According to the paper, an immigration policy targeted towards high-skilled (highly productive) immigrant workers increases labour quality, boosts labour productivity, and raises the productive capacity of the Canadian economy. However, although total real GDP increases, real GDP per capita decreases. This is mostly because young high-skilled immigrants have lower labour force participation rate initially and low savings rate, as they normally spend more time in postsecondary education at the beginning of their working life, compared with lower-skilled workers. This in turn has a negative impact on labour supply (hours of work) and physical capital accumulation.

Decisions to invest in human capital depend on expected future wages. Another finding from the model results and supported by Borjas [23] is that since a larger flow of young high-skilled immigrants raises the total supply of high-skilled in the economy, it also reduces wages for high-skilled workers, the skill premium, and the return to human capital. Therefore, over the life cycle, according to our model findings, if agents are rational, the reduction in the skill premium would reduce incentives for youth to invest in postsecondary education.
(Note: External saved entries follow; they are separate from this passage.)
(** * light_monitor.py: the sampling / aggregation / flush loop

    A shallow embedding of [src/light_monitor.py]: the Line Parser
    ([parse_arduino_data]), the Sample Reader ([get_arduino_data]), the
    Minute Aggregator ([data_aggregation]), the one-minute sampling loop and
    the flush branch of the main loop.

    Conventions.
    - A Python [bytes] object is a [list byte]; a Python [str] produced by
      decoding is the list of its Unicode code points ([list N]); field
      names, configuration strings and file names are Rocq [string]s.
    - A Python [float] is a value of the carrier of a [PyFloat] structure:
      the builtin [float()], the comparison used by the reductions, the mean
      of two doubles and [str()] are the structure's operations.  [QFloat]
      is an instance with exact rationals, used to run the code on concrete
      lines.
    - A computation that prints, reads the clock, reads the serial line or
      raises is a [Py A]: a function from the [world] to an [outcome A] and
      the next world.  The clock and the serial line are oracles of the
      environment ([env]): the k-th reading is whatever the environment
      says, so every sequence of readings is covered. *)

From Stdlib Require Import ZArith NArith QArith List Ascii String Lia.
From Stdlib Require Import Strings.Byte.
From Stdlib Require Import Permutation Sorted.
From stdpp Require Import base option list gmap strings pretty.

Local Open Scope Z_scope.
Local Open Scope string_scope.
Local Open Scope list_scope.

(** ** Exceptions and outcomes *)

(** The exception classes the modelled code can meet. *)
Inductive exn :=
  | UnicodeDecodeError
  | ValueError
  | TypeError
  | KeyError (key : string)
  | NameError (name : string)
  | UnboundLocalError (name : string)
  | SerialException
  | OSError.

(** What a call does: it returns a value or it raises. *)
Inductive outcome (A : Type) :=
  | Ok (a : A)
  | Raise (e : exn).
Arguments Ok {A} a.
Arguments Raise {A} e.

Definition outcome_bind {A B} (o : outcome A) (k : A → outcome B) : outcome B :=
  match o with
  | Ok a => k a
  | Raise e => Raise e
  end.

Definition outcome_map {A B} (f : A → B) (o : outcome A) : outcome B :=
  outcome_bind o (λ a, Ok (f a)).

(** How a pass through the body of a [while True] ends. *)
Inductive control (A : Type) :=
  | Continue (a : A)
  | Break (a : A).
Arguments Continue {A} a.
Arguments Break {A} a.

(** ** Python [str]: decoding, [strip], [split] *)

Definition pystr := list N.

(** The code points of an ASCII literal. *)
Definition lit (s : string) : pystr :=
  map (λ b, Byte.to_N b) (list_byte_of_string s).

Definition CR : N := 13.
Definition LF : N := 10.
Definition SEMICOLON : N := 59.

Definition in_range (lo hi b : N) : bool := ((lo <=? b) && (b <=? hi))%N.

(** A continuation byte, 10xxxxxx. *)
Definition is_cont (b : N) : bool := in_range 128 191 b.

Definition payload (b : N) : N := (b - 128)%N.

(** [str(b, 'utf-8')] on the byte values: the strict decoder.  Overlong
    forms, surrogates (ED A0..BF), lead bytes C0, C1, F5..FF and code points
    above U+10FFFF are refused; [None] stands for [UnicodeDecodeError]. *)
Fixpoint utf8_decode (bs : list N) : option pystr :=
  match bs with
  | [] => Some []
  | b0 :: r0 =>
    if (b0 <? 128)%N then cons b0 <$> utf8_decode r0
    else if in_range 194 223 b0 then
      match r0 with
      | b1 :: r1 =>
        if is_cont b1
        then cons ((b0 - 192) * 64 + payload b1)%N <$> utf8_decode r1
        else None
      | _ => None
      end
    else if in_range 224 239 b0 then
      match r0 with
      | b1 :: b2 :: r2 =>
        let lo := if (b0 =? 224)%N then 160%N else 128%N in
        let hi := if (b0 =? 237)%N then 159%N else 191%N in
        if in_range lo hi b1 && is_cont b2
        then cons ((b0 - 224) * 4096 + payload b1 * 64 + payload b2)%N
               <$> utf8_decode r2
        else None
      | _ => None
      end
    else if in_range 240 244 b0 then
      match r0 with
      | b1 :: b2 :: b3 :: r3 =>
        let lo := if (b0 =? 240)%N then 144%N else 128%N in
        let hi := if (b0 =? 244)%N then 143%N else 191%N in
        if in_range lo hi b1 && is_cont b2 && is_cont b3
        then cons ((b0 - 240) * 262144 + payload b1 * 4096
                   + payload b2 * 64 + payload b3)%N
               <$> utf8_decode r3
        else None
      | _ => None
      end
    else None
  end.

Definition decode_utf8 (raw : list byte) : option pystr :=
  utf8_decode (map Byte.to_N raw).

Definition mem (c : N) (chars : pystr) : bool := existsb (N.eqb c) chars.

Fixpoint lstrip (chars s : pystr) : pystr :=
  match s with
  | c :: s' => if mem c chars then lstrip chars s' else s
  | [] => []
  end.

Definition rstrip (chars s : pystr) : pystr := rev (lstrip chars (rev s)).

(** [s.strip(chars)]: characters of [chars] are removed from both ends. *)
Definition strip (chars s : pystr) : pystr := rstrip chars (lstrip chars s).

(** [s.split(sep)] for a one-character separator: never the empty list,
    [''.split(';')] is [['']]. *)
Fixpoint split (sep : N) (s : pystr) : list pystr :=
  match s with
  | [] => [[]]
  | c :: s' =>
    if (c =? sep)%N then [] :: split sep s'
    else match split sep s' with
         | part :: parts => (c :: part) :: parts
         | [] => [[c]]
         end
  end.

(** ** Python [float] *)

(** The operations on doubles the program uses.  [py_float] is the builtin
    [float()] on a [str] ([None] stands for [ValueError]); [F_leb] is [<=];
    [F_mean2] is the mean of two doubles (the median of an even count);
    [F_str] is [str()] of a double. *)
Class PyFloat := {
  F : Type;
  py_float : pystr → option F;
  F_isnan : F → bool;
  F_nan : F;
  F_leb : F → F → bool;
  F_mean2 : F → F → F;
  F_str : F → string
}.

(** [<=] is a total preorder on the doubles that are not NaN. *)
Class PyFloatOrder (fm : PyFloat) : Prop := {
  F_leb_total : ∀ a b : F,
    F_isnan a = false → F_isnan b = false → F_leb a b = false → F_leb b a = true;
  F_leb_trans : ∀ a b c : F,
    F_leb a b = true → F_leb b c = true → F_leb a c = true
}.

(** The library calls whose text the program only passes on:
    [datetime.strftime] (format, then the time), [str()] of a [datetime]
    and [os.path.join]. *)
Class PyLib := {
  strftime : string → Z → string;
  datetime_str : Z → string;
  os_path_join : string → string → string
}.

(** ** Configuration values *)

(** A value of the YAML configuration: [None], a bool, an int, a text, or
    any other object, given by its [str()] and its truth value. *)
Inductive pyval :=
  | PyNone
  | PyBool (b : bool)
  | PyInt (n : Z)
  | PyStr (s : string)
  | PyObj (repr : string) (truth : bool).

(** [str(v)], also what an f-string puts for [{v}]. *)
Definition str_of (v : pyval) : string :=
  match v with
  | PyNone => "None"
  | PyBool true => "True"
  | PyBool false => "False"
  | PyInt n => pretty n
  | PyStr s => s
  | PyObj repr _ => repr
  end.

(** [if v:] *)
Definition truthy (v : pyval) : bool :=
  match v with
  | PyNone => false
  | PyBool b => b
  | PyInt n => negb (n =? 0)%Z
  | PyStr s => negb (String.eqb s "")
  | PyObj _ truth => truth
  end.

(** [v is not None] *)
Definition is_not_None (v : pyval) : bool :=
  match v with PyNone => false | _ => true end.

(** [type(v) == type(1)]: an int, and not a bool. *)
Definition is_int (v : pyval) : bool :=
  match v with PyInt _ => true | _ => false end.

#[export] Instance outcome_ret : MRet outcome := @Ok.
#[export] Instance outcome_mbind : MBind outcome := λ A B k o, outcome_bind o k.

(** [config_data.get(key, default)] *)
Definition config_get (config_data : gmap string pyval) (key : string)
  (default : pyval) : pyval :=
  match config_data !! key with
  | Some v => v
  | None => default
  end.

(** [config_data[key]] *)
Definition config_item (config_data : gmap string pyval) (key : string)
  : outcome pyval :=
  match config_data !! key with
  | Some v => Ok v
  | None => Raise (KeyError key)
  end.

(** The f-string head the three file names share:
    [cage_{str(config_data['cage_id'])}_{config_data['bird_name']}_{curr_time}]. *)
Definition file_name_head (config_data : gmap string pyval) (curr_time : string)
  : outcome string :=
  cage_id ← config_item config_data "cage_id";
  bird_name ← config_item config_data "bird_name";
  mret ("cage_" +:+ str_of cage_id +:+ "_" +:+ str_of bird_name +:+ "_" +:+ curr_time).

(** The [if]/[elif]/[elif] of the flush branch: the binding of [file_name]
    it leaves, [None] when no branch is taken, since no [else] binds the
    name.  The f-strings raise [KeyError] inside the chain. *)
Definition bind_file_name (config_data : gmap string pyval) (curr_time : string)
  : outcome (option string) :=
  let days_offset := config_get config_data "days_offset" (PyInt 0) in
  let stable_date := config_get config_data "stable_date" (PyInt 0) in
  let sunrise := config_get config_data "sunrise" (PyInt 0) in
  let sunset := config_get config_data "sunset" (PyInt 0) in
  if is_not_None sunrise && is_not_None sunset then
    head ← file_name_head config_data curr_time;
    mret (Some (head +:+ "_manually_set.csv"))
  else if is_not_None stable_date then
    head ← file_name_head config_data curr_time;
    mret (Some (head +:+ "_stable_date_" +:+ str_of stable_date +:+ ".csv"))
  else if is_int days_offset then
    head ← file_name_head config_data curr_time;
    mret (Some (head +:+ "_Days_offset_" +:+ str_of days_offset +:+ ".csv"))
  else mret None.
Finally, this policy reduces earnings inequality and inequality in economic welfare mainly by making high-skilled workers worse off, rather than by raising income for lower skilled workers. This result finding is also supported by Aydemir and Borjas [5] who found that Canada’s immigration policy in Canada has led to a reduction in earnings inequality through lower high-skilled wages.

Acknowledgments

The views expressed in this paper are solely those of the authors and do not necessarily reflect the views of HRSDC. The authors wish to thank Nabil Annabi for his contribution to the endogenous time-allocation CGE model, Marcel Mérette for technical advices, and Gilles Bérubé, Cliff Halliwell, and one anonymous referee for useful comments.